Iron deficiency exacerbates cisplatin- or rhabdomyolysis-induced acute kidney injury through promoting iron-catalyzed oxidative damage.

Iron deficiency is the most common micronutrient deficiency worldwide. While iron deficiency is known to suppress embryonic organogenesis, its effect on the adult organ in the context of clinically relevant damage has not been considered. Here we report that iron deficiency is a risk factor for nephrotoxic intrinsic acute kidney injury of the nephron (iAKI). Iron deficiency exacerbated cisplatin-induced iAKI by markedly increasing non-heme catalytic iron and Nox4 protein which together catalyze production of hydroxyl radicals followed by protein and DNA oxidation, apoptosis and ferroptosis.
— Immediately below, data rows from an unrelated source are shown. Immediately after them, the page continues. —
(** [X16] [alert] has no cleanup: when an exception is thrown into it (or
    it is closed) before it has finished, after any number of resumptions
    up to its [2 * count] sleeps, it ends with that exception and has
    written only the maximum and the normal level, one per resumption; the
    level read at entry is not written back. *)
Theorem alert_interrupted_does_not_restore
        {U : Type} (BACKLIGHT_NORMAL BACKLIGHT_MAX count : Z) (e : Py.exn)
        (f : Hw.display -> Hw.display)
        (sends : list (Py.msg Hw.value * (Hw.display -> Hw.display)))
        (w : Hw.world U) :
  all_sent sends -> (length sends <= 2 * Z.to_nat count)%nat ->
  exists w' levels,
    Hw.drive (Backlight.alert_resume BACKLIGHT_NORMAL BACKLIGHT_MAX)
             (sends ++ [(Py.Throw e, f)]) (Backlight.AlertStart count) w
    = (w', Hw.Finished (Py.Raise e)) /\
    Hw.writes (Hw.log w') = Hw.writes (Hw.log w) ++ levels /\
    length levels = length sends /\
    Forall (fun v => v = BACKLIGHT_MAX \/ v = BACKLIGHT_NORMAL) levels.
Proof.
  intros Hsent Hlen.
  destruct sends as [|[m g] sends'] eqn:Hsends.
  - exists w, []. cbn. rewrite app_nil_r. auto.
  - rewrite <- Hsends in *.
    assert (Hcount : 0 < count) by (subst sends; cbn in Hlen; lia).
    destruct (alert_loop_thrown BACKLIGHT_NORMAL BACKLIGHT_MAX e f
                (Hw.get_backlight w) sends
                (map (fun k => 0 + Z.of_nat k * 1)
                     (seq 0 (Z.to_nat (Py.range_len 0 (count * 2) 1))))
                w Hsent)
      as (w' & levels & Hrun & Hrest).
    { rewrite length_map, length_seq. unfold Py.range_len.
      change (0 <? 1) with true. cbv iota.
      destruct (Z.ltb_spec 0 (count * 2)); [|lia].
      rewrite Z.div_1_r. lia. }
    exists w', levels. split; [|exact Hrest].
    rewrite <- Hrun. subst sends.
    inversion Hsent as [|? ? [v Hv] _]; subst. cbn in Hv. subst m.
    cbn [app Hw.drive Backlight.alert_resume].
    rewrite range_nonzero_step by lia. reflexivity.
Qed.

Lemma alert_interrupted_does_not_restore_witness :
  exists w' levels,
    Hw.drive (Backlight.alert_resume 60 255)
             ([(Py.Send Hw.VNone, fun d => d); (Py.Send Hw.VNone, fun d => d);
               (Py.Send Hw.VNone, fun d => d)]
                ++ [(Py.Throw Py.GeneratorExit, fun d => d)])
             (Backlight.AlertStart 3)
             (Hw.mkWorld (Hw.mkDisplay 40 0 0) tt [])
    = (w', Hw.Finished (Py.Raise Py.GeneratorExit)) /\
    Hw.writes (Hw.log w') = Hw.writes [] ++ levels /\
    length levels = 3%nat /\
    Forall (fun v => v = 255 \/ v = 60) levels.
Proof.
  apply (alert_interrupted_does_not_restore 60 255 3 Py.GeneratorExit
           (fun d => d)
           [(Py.Send Hw.VNone, fun d => d); (Py.Send Hw.VNone, fun d => d);
            (Py.Send Hw.VNone, fun d => d)]
           (Hw.mkWorld (Hw.mkDisplay 40 0 0) tt [])).
  - repeat constructor; exists Hw.VNone; reflexivity.
  - cbn. lia.
Defined.

(** ** [click] *)

Section ClickFacts.

Import Py Hw ClickGen.

Context {U : Type}.
Variables TOUCH_START TOUCH_END : Z.

Let resume := @click_resume U TOUCH_START TOUCH_END.

(** The second loop: the result is the position of the first touch-end. *)
Lemma click_up_phase (pos : list Z) (ts : list (Z * Z * Z)) :
  forall w : world U,
    snd (drive resume (touch_inputs ts) ClickUp w) = Finished (Return pos) <->
    exists mid x y post,
      ts = mid ++ (TOUCH_END, x, y) :: post /\
      Forall (fun t => fst (fst t) <> TOUCH_END) mid /\
      pos = [x; y].
Proof.
  induction ts as [|[[ev x0] y0] ts IH]; intros w.
  - cbn. split; [discriminate|].
    intros (mid & x & y & post & Heq & _). destruct mid; discriminate Heq.
  - cbn [touch_inputs map drive]. unfold resume at 1. cbn [click_resume].
    destruct (Z.eqb_spec ev TOUCH_END) as [->|Hne].
    + cbn [snd]. split.
      * intros H. inversion H; subst. exists [], x0, y0, ts. auto.
      * intros (mid & x & y & post & Heq & Hmid & ->).
        destruct mid as [|t mid].
        -- cbn in Heq. now inversion Heq.
        -- cbn in Heq. inversion Heq; subst. inversion Hmid; subst.
           cbn in *. congruence.
    + fold (touch_inputs ts). rewrite IH. split.
      * intros (mid & x & y & post & -> & Hmid & ->).
        exists ((ev, x0, y0) :: mid), x, y, post. repeat split.
        constructor; [exact Hne|exact Hmid].
      * intros (mid & x & y & post & Heq & Hmid & ->).
        destruct mid as [|t mid].
        -- cbn in Heq. inversion Heq; subst. contradiction.
        -- cbn in Heq. inversion Heq; subst. inversion Hmid; subst.
           exists mid, x, y, post. auto.
Qed.

(** The first loop: everything before the first touch-start is skipped. *)
Lemma click_down_phase (pos : list Z) (ts : list (Z * Z * Z)) :
  forall w : world U,
    snd (drive resume (touch_inputs ts) ClickDown w) = Finished (Return pos) <->
    exists pre xs ys mid x y post,
      ts = pre ++ (TOUCH_START, xs, ys) :: mid ++ (TOUCH_END, x, y) :: post /\
      Forall (fun t => fst (fst t) <> TOUCH_START) pre /\
      Forall (fun t => fst (fst t) <> TOUCH_END) mid /\
      pos = [x; y].
Proof.
  induction ts as [|[[ev x0] y0] ts IH]; intros w.
  - cbn. split; [discriminate|].
    intros (pre & xs & ys & mid & x & y & post & Heq & _).
    destruct pre; discriminate Heq.
  - cbn [touch_inputs map drive]. unfold resume at 1. cbn [click_resume].
    destruct (Z.eqb_spec ev TOUCH_START) as [->|Hne];
      fold (touch_inputs ts).
    + rewrite click_up_phase. split.
      * intros (mid & x & y & post & -> & Hmid & ->).
        exists [], x0, y0, mid, x, y, post. auto.
      * intros (pre & xs & ys & mid & x & y & post & Heq & Hpre & Hmid & ->).
        destruct pre as [|t pre].
        -- cbn in Heq. inversion Heq; subst. exists mid, x, y, post. auto.
        -- cbn in Heq. inversion Heq; subst. inversion Hpre; subst.
           cbn in *. congruence.
    + rewrite IH. split.
      * intros (pre & xs & ys & mid & x & y & post & -> & Hpre & Hmid & ->).
        exists ((ev, x0, y0) :: pre), xs, ys, mid, x, y, post.
        repeat split; [constructor; [exact Hne|exact Hpre]|exact Hmid].
      * intros (pre & xs & ys & mid & x & y & post & Heq & Hpre & Hmid & ->).
        destruct pre as [|t pre].
        -- cbn in Heq. inversion Heq; subst. contradiction.
        -- cbn in Heq. inversion Heq; subst. inversion Hpre; subst.
           exists pre, xs, ys, mid, x, y, post. auto.
Qed.

Lemma suspend_keeps (call : syscall) (w : world U) :
  let w1 := set_disp (disp w) (emit (ESuspend call) w) in
  disp w1 = disp w /\ self w1 = self w /\ writes (log w1) = writes (log w).
Proof.
  cbn. rewrite writes_app. cbn. now rewrite app_nil_r.
Qed.

(** [click] only waits: it leaves the display alone and logs nothing but
    its suspensions. *)
Lemma click_only_waits (ts : list (Z * Z * Z)) :
  forall (st : click_state) (w : world U),
    disp (fst (drive resume (touch_inputs ts) st w)) = disp w /\
    self (fst (drive resume (touch_inputs ts) st w)) = self w /\
    writes (log (fst (drive resume (touch_inputs ts) st w))) = writes (log w).
Proof.
  induction ts as [|[[ev x0] y0] ts IH]; intros st w; [cbn; auto|].
  assert (Hnext : forall st',
             disp (fst (drive resume (touch_inputs ts) st'
                          (set_disp (disp w) (emit (ESuspend WaitTouch) w))))
             = disp w /\
             self (fst (drive resume (touch_inputs ts) st'
                          (set_disp (disp w) (emit (ESuspend WaitTouch) w))))
             = self w /\
             writes (log (fst (drive resume (touch_inputs ts) st'
                          (set_disp (disp w) (emit (ESuspend WaitTouch) w)))))
             = writes (log w)).
  { intros st'.
    destruct (IH st' (set_disp (disp w) (emit (ESuspend WaitTouch) w)))
      as (Hd & Hs & Hw).
    destruct (suspend_keeps WaitTouch w) as (Hd1 & Hs1 & Hw1).
    rewrite Hd, Hs, Hw. auto. }
  destruct st; cbn [touch_inputs map drive]; unfold resume;
    cbn [click_resume]; fold (touch_inputs ts).
  - exact (Hnext _).
  - destruct (ev =? TOUCH_START); exact (Hnext _).
  - destruct (ev =? TOUCH_END); [cbn; auto|exact (Hnext _)].
Qed.

Lemma click_never_raises (ts : list (Z * Z * Z)) :
  forall (st : click_state) (w : world U) (e : exn),
    snd (drive resume (touch_inputs ts) st w) <> Finished (Raise e).
Proof.
  induction ts as [|[[ev x0] y0] ts IH]; intros st w e; [discriminate|].
  destruct st; cbn [touch_inputs map drive]; unfold resume;
    cbn [click_resume]; fold (touch_inputs ts).
  - apply IH.
  - destruct (ev =? TOUCH_START); apply IH.
  - destruct (ev =? TOUCH_END); [discriminate|apply IH].
Qed.

End ClickFacts.

Example click_sample :
  Hw.drive (ClickGen.click_resume 1 4)
           ((Py.Send Hw.VNone, fun d => d)
              :: touch_inputs [(4, 1, 1); (2, 5, 5); (1, 10, 20); (2, 11, 21);
                               (4, 12, 22); (4, 90, 90)])
           ClickGen.ClickStart
           (Hw.mkWorld (Hw.mkDisplay 60 0 0) tt [])
  = (Hw.mkWorld (Hw.mkDisplay 60 0 0) tt
       (repeat (Hw.ESuspend Hw.WaitTouch) 5),
     Hw.Finished (Py.Return [12; 22])).
Proof. reflexivity. Qed.

(** [X17] Started and then fed the touch events [ts], [click] returns a
    position exactly when [ts] holds a touch-start followed later by a
    touch-end, and the position is that of the first touch-end after the
    first touch-start; events before that touch-start, touch-ends included,
    and events between the two are skipped. *)
Theorem click_returns_first_release
        {U : Type} (TOUCH_START TOUCH_END : Z)
        (f : Hw.display -> Hw.display) (ts : list (Z * Z * Z))
        (pos : list Z) (w : Hw.world U) :
  snd (Hw.drive (ClickGen.click_resume TOUCH_START TOUCH_END)
                ((Py.Send Hw.VNone, f) :: touch_inputs ts)
                ClickGen.ClickStart w)
  = Hw.Finished (Py.Return pos) <->
  exists pre xs ys mid x y post,
    ts = pre ++ (TOUCH_START, xs, ys) :: mid ++ (TOUCH_END, x, y) :: post /\
    Forall (fun t => fst (fst t) <> TOUCH_START) pre /\
    Forall (fun t => fst (fst t) <> TOUCH_END) mid /\
    pos = [x; y].
Proof.
  cbn [Hw.drive ClickGen.click_resume]. apply click_down_phase.
Qed.

(** [X18] Fed touch events, [click] never raises, never writes to the
    display and leaves the display as it was: it only suspends, waiting for
    the next touch event. *)
Theorem click_only_waits_for_touch
        {U : Type} (TOUCH_START TOUCH_END : Z) (ts : list (Z * Z * Z))
        (w : Hw.world U) :
  let run := Hw.drive (ClickGen.click_resume TOUCH_START TOUCH_END)
                      ((Py.Send Hw.VNone, fun d => d) :: touch_inputs ts)
                      ClickGen.ClickStart w in
  (forall e, snd run <> Hw.Finished (Py.Raise e)) /\
  Hw.disp (fst run) = Hw.disp w /\
  Hw.writes (Hw.log (fst run)) = Hw.writes (Hw.log w).
Proof.
  cbn [Hw.drive ClickGen.click_resume]. split; [|split].
  - intros e. apply click_never_raises.
  - destruct (click_only_waits TOUCH_START TOUCH_END ts ClickGen.ClickDown
                (Hw.set_disp (Hw.disp w) (Hw.emit (Hw.ESuspend Hw.WaitTouch) w)))
      as (Hd & _ & _).
    exact Hd.
  - destruct (click_only_waits TOUCH_START TOUCH_END ts ClickGen.ClickDown
                (Hw.set_disp (Hw.disp w) (Hw.emit (Hw.ESuspend Hw.WaitTouch) w)))
      as (_ & _ & Hw).
    rewrite Hw. cbn. rewrite writes_app. cbn. now rewrite app_nil_r.
Qed.

(** ** The decorator without fade *)

Section BareFacts.

Import Py Hw Bare.

Context {U L R : Type}.
Variable construct : world U -> world U * outcome L.
Variable layout_resume : L -> msg value -> world U -> world U * step L R.
Variables onlayoutstart onlayoutclose : world U -> world U.

Let bare := @bare_resume U L R construct layout_resume
                         onlayoutstart onlayoutclose.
Crosstalk between non-heme catalytic iron/Nox4 and downstream oxidative damage generated a mutual amplification cycle that facilitated rapid progression of cisplatin-induced iAKI. Iron deficiency also exacerbated a second model of iAKI, rhabdomyolysis, via increasing catalytic heme-iron. Heme-iron induced lipid peroxidation and DNA oxidation by interacting with Nox4-independent mechanisms, promoting p53/p21 activity and cellular senescence. Our data suggests that correcting iron deficiency and/or targeting specific catalytic iron species are strategies to mitigate iAKI in a wide range of patients with diverse forms of kidney injury.